Как-то Кайо слушал чукотские песни вместе с Шароновым. Летчик сидел и молчал. Кайо боялся, что ему не понравятся песни. Когда вышли из клуба, Василий Васильевич показал на свою голову и сказал:
— Не знаю, как выразить словами, — волосы шевелятся на голове, и холодок по спине течет… Черт знает что! Берёт!
И хотя вроде бы так не отзываются о явлениях искусства, Кайо был доволен, — значит, дошло до самого сердца, до самого нутра летчика!
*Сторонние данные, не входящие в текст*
(* ===== verification/Handler.v ===== *)
(** A connection of the TCP server ([internal/server/handler.go]): the loop that
    decodes requests and answers them, and the goroutine that forwards
    deliveries to the client. Both write to one connection through [encode],
    under one mutex, and both call the broker. A step is one read, one write, one
    channel operation or one call of the broker. *)

From S2P Require Import Prelude GoStrings Model RingBuffer Inflight Exchange Wal QueueRuntime.
From S2P Require Import System Broker Engine Utf8 Rfc3339 Protocol.

Definition ErrUnsupportedVersion : string := "unsupported protocol version".

(** ** State *)

(** The delivery goroutine: at its [select], with a delivery to encode, before
    [Unsubscribe], returned. *)
Inductive SubPC :=
| SSelect
| SEncode (d : Delivery)
| SUnsubscribe
| SDone.

(** The goroutine started for a subscription: the session object, the
    identifier and the queue it was given, whether its stop channel is closed. *)
Record Subscription := mkSub {
  sub_session : nat;
  sub_ID : string;
  sub_queue : string;
  sub_stopped : bool;
  sub_pc : SubPC;
}.

(** The loop: before the test of the context, in [Decode], waiting in
    [Broker.Publish], about to encode a response (and to return after it), in
    the [Wait] of an unsubscription, at the deferred function, in its [Wait],
    returned. *)
Inductive HandlerPC :=
| HTop
| HDecode
| HPublish (req : Request) (p : nat) (rest : list string)
| HEncode (resp : Response) (leave : bool)
| HWaitUnsub
| HDefer
| HWaitDefer
| HReturned.

(** [h_stop]: [stopSubscribe] is not nil. [h_sub]: the goroutine started last.
    [h_out]: the responses written, in order. [h_encErr]: the encoder has seen a
    write error, which it keeps. [h_closed]: the connection is closed. *)
Record Conn := mkConn {
  h_pc : HandlerPC;
  h_stop : bool;
  h_sub : option Subscription;
  h_out : list Response;
  h_encErr : bool;
  h_closed : bool;
}.

Definition set_h_pc (pc : HandlerPC) (c : Conn) : Conn :=
  mkConn pc (h_stop c) (h_sub c) (h_out c) (h_encErr c) (h_closed c).
Definition set_h_sub (s : option Subscription) (c : Conn) : Conn :=
  mkConn (h_pc c) (h_stop c) s (h_out c) (h_encErr c) (h_closed c).
Definition set_h_stop (v : bool) (c : Conn) : Conn :=
  mkConn (h_pc c) v (h_sub c) (h_out c) (h_encErr c) (h_closed c).
Definition set_sub_pc (pc : SubPC) (s : Subscription) : Subscription :=
  mkSub (sub_session s) (sub_ID s) (sub_queue s) (sub_stopped s) pc.

(** A connection just accepted. *)
Definition new_conn : Conn := mkConn HTop false None [] false false.

(** [conn.Close()] *)
Definition close_conn (c : Conn) : Conn :=
  mkConn (h_pc c) (h_stop c) (h_sub c) (h_out c) (h_encErr c) true.

(** ** [encode] *)

(** How the operating system answers a write: it succeeds, setting the deadline
    fails, or the write fails. *)
Inductive write_outcome := WOk | WDeadlineErr | WErr.

Section Handler.
Context {W : Type} `{!WAL W} {Hrange : MapRange} {Htime : TimeText}.
Abbreviation BR := (InMemoryBroker W).

(** [true]: no error. Nothing can be written to a closed connection, and an
    encoder that has failed to write once fails ever after. *)
Definition encode (w : write_outcome) (resp : Response) (c : Conn) : bool * Conn :=
  let resp := set_p_Version CurrentVersion resp in
  if h_closed c then (false, c)
  else match w with
  | WDeadlineErr => (false, c)
  | _ =>
      if h_encErr c then (false, c)
      else match Response_MarshalJSON resp with
      | None => (false, c)
      | Some _ =>
          match w with
          | WErr => (false, mkConn (h_pc c) (h_stop c) (h_sub c) (h_out c) true (h_closed c))
          | _ => (true, mkConn (h_pc c) (h_stop c) (h_sub c) (h_out c ++ [resp]) (h_encErr c) (h_closed c))
          end
      end
  end.

(** ** Requests *)

(** The response the loop goes on to encode before its next round. *)
Definition respond (r : Response) (c : Conn) : Conn := set_h_pc (HEncode r false) c.

Definition respond_err (err : option Err) (c : Conn) : Conn :=
  respond (resp_status (ok_err err) (errorString err)) c.

(** [close(stopSubscribe)]: closing a closed channel panics. *)
Definition close_stop (c : Conn) : GoM Conn :=
  match h_sub c with
  | Some s =>
      if sub_stopped s then Panic
      else Done (set_h_sub (Some (mkSub (sub_session s) (sub_ID s) (sub_queue s) true (sub_pc s))) c)
  | None => Panic
  end.

(** After [b.Publish]: the call returned or waits. *)
Definition published_conn (req : Request) (r : broker_publish_result) (c : Conn) : Conn :=
  match r with
  | BReturned err => respond_err err c
  | BBlocked p rest => set_h_pc (HPublish req p rest) c
  end.

Definition handle_publish (now : nat -> Z) (newID : nat -> string) (req : Request) (c : Conn) (b : BR)
    : GoM (Conn * BR) :=
  let! (r, b) := Broker_Publish now newID (q_Exchange req) (q_RoutingKey req) (q_Payload req)
                   (q_TTL req) b in
  Done (published_conn req r c, b).

(** A successful acknowledgement is not answered. *)
Definition handle_ack (req : Request) (c : Conn) (b : BR) : GoM (Conn * BR) :=
  let! (err, b) := Broker_Ack (q_AckToken req) b in
  match err with
  | Some _ => Done (respond (resp_status false (errorString err)) c, b)
  | None => Done (set_h_pc HTop c, b)
  end.

Definition handle_metrics (req : Request) (c : Conn) (b : BR) : GoM (Conn * BR) :=
  if bool_decide (q_Queue req <> "") then
    let! (metric, err) := QueueMetrics (q_Queue req) b in
    Done (respond (resp_metrics (ok_err err) (errorString err)
            (mkBrokerMetrics [mkQueueMetric (q_Queue req) metric] metric)) c, b)
  else
    let! metrics := Broker_Metrics b in
    Done (respond (resp_metrics true "" metrics) c, b).

(** A successful subscription is not answered; it starts the goroutine. *)
Definition handle_subscribe (req : Request) (c : Conn) (b : BR) : GoM (Conn * BR) :=
  if h_stop c then Done (respond (resp_status false "Already subscribed") c, b)
  else
    let l := new_ptr (w_sessions (b_world b)) in
    let! (err, b) := Broker_Subscribe (q_Queue req) l (broker_alloc l (q_ID req) b) in
    match err with
    | Some _ => Done (respond (resp_status false (errorString err)) c, b)
    | None =>
        Done (set_h_pc HTop (set_h_stop true
                (set_h_sub (Some (mkSub l (q_ID req) (q_Queue req) false SSelect)) c)), b)
    end.

Definition handle_unsubscribe (c : Conn) (b : BR) : GoM (Conn * BR) :=
  if h_stop c then
    let! c := close_stop c in
    Done (set_h_pc HWaitUnsub c, b)
  else Done (respond (resp_status true "") c, b).

Definition handle_create_queue (req : Request) (c : Conn) (b : BR) : GoM (Conn * BR) :=
  let! (err, b) := CreateQueue (q_Queue req) b in
  Done (respond_err err c, b).

Definition handle_delete_queue (req : Request) (c : Conn) (b : BR) : GoM (Conn * BR) :=
  let! (err, b) := DeleteQueue (q_Queue req) b in
  Done (respond_err err c, b).

Definition handle_list_queues (c : Conn) (b : BR) : GoM (Conn * BR) :=
  Done (respond (resp_queues ((fun name => mkQueueMetric name zeroMetric) <$> ListQueues b)) c, b).

Definition handle_bind_queue (req : Request) (c : Conn) (b : BR) : GoM (Conn * BR) :=
  let (err, b) := BindQueue (q_Exchange req) (q_Queue req) (q_BindingKey req) b in
  Done (respond_err err c, b).

Definition handle_unbind_queue (req : Request) (c : Conn) (b : BR) : GoM (Conn * BR) :=
  let (err, b) := UnbindQueue (q_Exchange req) (q_Queue req) (q_BindingKey req) b in
  Done (respond_err err c, b).

Definition handle_create_exchange (req : Request) (c : Conn) (b : BR) : GoM (Conn * BR) :=
  let (err, b) := CreateExchange (q_Exchange req) (q_ExchangeType req) b in
  Done (respond_err err c, b).

Definition handle_delete_exchange (req : Request) (c : Conn) (b : BR) : GoM (Conn * BR) :=
  let (err, b) := DeleteExchange (q_Exchange req) b in
  Done (respond_err err c, b).

Definition handle_list_exchanges (c : Conn) (b : BR) : GoM (Conn * BR) :=
  Done (respond (resp_exchanges (ListExchanges b)) c, b).

Definition handle_unknown (c : Conn) (b : BR) : GoM (Conn * BR) :=
  Done (respond (resp_status false "unknown request") c, b).

(** A decoded request: the test of the version, then the [switch] on the type. *)
Definition handle (now : nat -> Z) (newID : nat -> string) (req : Request) (c : Conn) (b : BR)
    : GoM (Conn * BR) :=
  let type_is t := bool_decide (q_Type req = t) in
  if bool_decide (q_Version req <> CurrentVersion) && bool_decide (q_Version req <> 0)
  then Done (set_h_pc (HEncode (resp_status false ErrUnsupportedVersion) true) c, b)
  else if type_is PublishRequest then handle_publish now newID req c b
  else if type_is AckRequest then handle_ack req c b
  else if type_is MetricsRequest then handle_metrics req c b
  else if type_is SubscribeRequest then handle_subscribe req c b
  else if type_is UnsubscribeRequest then handle_unsubscribe c b
  else if type_is CreateQueueRequest then handle_create_queue req c b
  else if type_is DeleteQueueRequest then handle_delete_queue req c b
  else if type_is ListQueuesRequest then handle_list_queues c b
  else if type_is BindQueueRequest then handle_bind_queue req c b
  else if type_is UnbindQueueRequest then handle_unbind_queue req c b
  else if type_is CreateExchangeRequest then handle_create_exchange req c b
  else if type_is DeleteExchangeRequest then handle_delete_exchange req c b
  else if type_is ListExchangesRequest then handle_list_exchanges c b
  else handle_unknown c b.

(** ** Steps *)

Inductive conn_event :=
(* the loop *)
| HCheck
| HRead (doc : json) (now : nat -> Z) (newID : nat -> string)
| HReadErr
| HResume (now : nat -> Z) (newID : nat -> string)
| HWrite (w : write_outcome)
| HWaited
| HLeave
(* the delivery goroutine *)
| SReceive
| SWrite (w : write_outcome)
| SStop
| SLeave.

Definition sub_done (c : Conn) : bool :=
  match h_sub c with
  | Some s => match sub_pc s with SDone => true | _ => false end
  | None => true
  end.

(** The loop of [handleConnection]; [ctxDone]: the server's context has ended.
    [None]: the event is not enabled. *)
Definition loop_step (ctxDone : bool) (e : conn_event) (c : Conn) (b : BR) : option (GoM (Conn * BR)) :=
  match e, h_pc c with
  | HCheck, HTop => Some (Done (set_h_pc (if ctxDone then HDefer else HDecode) c, b))
  | HRead doc now newID, HDecode =>
      Some (match Request_UnmarshalJSON doc with
            | None => Done (set_h_pc HDefer c, b)
            | Some req => handle now newID req c b
            end)
  | HReadErr, HDecode => Some (Done (set_h_pc HDefer c, b))
  | HResume now newID, HPublish req p rest =>
      match b_runtimes b !! p with
      | Some r =>
          if bool_decide (woken (condProd r) = 0%nat) then None
          else Some (let! (res, b) :=
                       Broker_Publish_resume now newID (q_Payload req) (q_TTL req) p rest b in
                     Done (published_conn req res c, b))
      | None => None
      end
  | HWrite w, HEncode resp leave =>
      let (ok, c) := encode w resp c in
      Some (Done (set_h_pc (if ok && negb leave then HTop else HDefer) c, b))
  | HWaited, HWaitUnsub =>
      if sub_done c
      then Some (Done (respond (resp_status true "") (set_h_stop false c), b)) else None
  | HLeave, HDefer =>
      if h_stop c then Some (let! c := close_stop c in Done (set_h_pc HWaitDefer c, b))
      else Some (Done (set_h_pc HReturned (close_conn c), b))
  | HWaited, HWaitDefer =>
      if sub_done c then Some (Done (set_h_pc HReturned (close_conn c), b)) else None
  | _, _ => None
  end.

(** The deliveries waiting in the session at [l]. *)
Definition session_deliveries (l : nat) (b : BR) : list Delivery :=
  match w_sessions (b_world b) !! l with Some cs => Deliveries cs | None => [] end.

(** The delivery goroutine. *)
Definition deliver_step (e : conn_event) (c : Conn) (b : BR) : option (GoM (Conn * BR)) :=
  match h_sub c with
  | None => None
  | Some s =>
      match e, sub_pc s with
      | SReceive, SSelect =>
          match session_deliveries (sub_session s) b with
          | d :: _ =>
              Some (Done (set_h_sub (Some (set_sub_pc (SEncode d) s)) c,
                          broker_receive (sub_session s) b))
          | [] => None
          end
      | SWrite w, SEncode d =>
          let (ok, c) := encode w (resp_delivery d) c in
          Some (Done (set_h_sub (Some (set_sub_pc (if ok then SSelect else SUnsubscribe) s)) c, b))
      | SStop, SSelect =>
          if sub_stopped s
          then Some (Done (set_h_sub (Some (set_sub_pc SUnsubscribe s)) c, b)) else None
      | SLeave, SUnsubscribe =>
          Some (let! b := Broker_Unsubscribe (sub_queue s) (sub_ID s) b in
                Done (set_h_sub (Some (set_sub_pc SDone s)) c, b))
      | _, _ => None
      end
  end.

Definition conn_step (ctxDone : bool) (e : conn_event) (c : Conn) (b : BR) : option (GoM (Conn * BR)) :=
  match e with
  | SReceive | SWrite _ | SStop | SLeave => deliver_step e c b
  | _ => loop_step ctxDone e c b
  end.

End Handler.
Не в том ли радость жизни, что человек способен чувствовать душевное волнение от воспоминаний о полузабытом, от предчувствия прекрасного будущего, от ожидания чуда? А вот появись волшебник, который расписал бы жизнь человека наперед так, что был бы известен каждый час, — стоило бы жить в такой скуке?
В том Малом зале имени Глинки Кайо вспоминал мелодии, слышанные в детстве, возвращался мысленно на свою родину и ощущал в сердце тоску. И он думал о том, что осталось на родине. А ведь другие потосковали да и успокоились, стали настоящими горожанами, усвоив чуждые чукотским жителям привычки. Они могли часами бродить, не уставая, по каменным улицам и даже научились пить пиво.
Кайо подружился с Мишей Мальковым, селькупом с Таймыра, фронтовиком, раненным в бою. До войны Миша учился в Институте народов Севера и оттуда ушел добровольцем на фронт. Он был человек общительный и встречался со своими фронтовыми друзьями, назначая им свидания чаще всего в какой-нибудь пивной на линиях Васильевского острова. Их было множество, особенно возле Василеостровского рынка. Бывшие солдаты заполняли тесные полуподвальные залы, где кроме пива и водки подавались огромные сардельки, вываренные так, что лопались от совсем легкого прикосновения вилки. Здесь собирались особые люди, и даже человек, который только что вышагивал с невозмутимым видом по Восьмой линии и был неприступен в своей замкнутости, здесь становился общительным, дружелюбным и отзывчивым. Всегда находился незнакомый приятель, который готов был угостить другого. За столиками сидели бывшие фронтовики, люди, прошедшие самое тяжкое испытание, которое только может выпасть на долю человека. Кайо вглядывался в их лица, стараясь заметить отпечаток, который накладывает необычное переживание: ведь люди стояли перед лицом смерти не однажды. А люди были очень усталые, будто возвратившиеся после долгой работы с оленьим стадом, после весенней моржовой охоты, когда несколько дней и ночей не смыкаешь глаз, бороздя на вельботе Берингов пролив. Морские охотники возвращались прокопченные пороховым дымом, и в их глазах была такая же усталость, как вот у этих, вернувшихся с войны.
Только уцелевшие на войне чаще всего вспоминали тех, кто остался лежать на своих и чужих полях, сурово-нежными словами поминали они погибших и плакали о тех, кто умер в блокадные голодные дни в этом каменном городе.
Кайо пытался представить, как выглядел Ленинград в военные дни, когда, осажденный со всех сторон, весь израненный, стоял он в светлом инее, как пелось в популярной тогда песне. Почти безлюдные улицы, нет освещения на Невском проспекте, в ясные морозные дни видно небо и звезды… Холодом веет от стылых стен каменных домов… Кайо вспоминалась тундра. В трудный год, когда гололед погнал стада далеко от яранг, он вышел из холодной яранги на еще более холодную волю и остановился, пораженный безысходностью. В пологе умирали от голода близкие и родные, а кругом была зловещая красота, которую нельзя было не почувствовать. Далеко лежали сине-красные, холодные, не тронутые ни единым живым следом снега. За сопками, низко у горизонта стояло непривычно красное, словно чужое солнце. Его лучи не грели, а только подчеркивали мертвенную белизну синих снегов, застывшей кровью лежали они на южных склонах. Видно было на десятки, а может быть, на сотни километров, но это пространство не радовало, не наполняло сердце восторгом, а угнетало, вызывало мысли об одиночестве в этом огромном мире и о возможности другого, теплого, заполненного людьми и всякой всячиной живого мира. Можно было сойти с ума от этой тишины, от страшного соседства со звездами и от полыхающего полярного солнца. Кайо казалось, что его забросили на чужую планету, где еще не родилась жизнь. Может быть, именно тогда и появилась в душе тундрового мальчика еще неосознанная, но постоянно осязаемая мечта о большом городе, где, куда ни посмотришь, всюду стоят людские жилища, и столько их там, и так они плотно поставлены, что и не видно, где кончаются. Между домами текут реки живых людей, одни спешат на работу, другие возвращаются назад. А кругом гул и шум от машин, от людских голосов, шум человеческой жизни.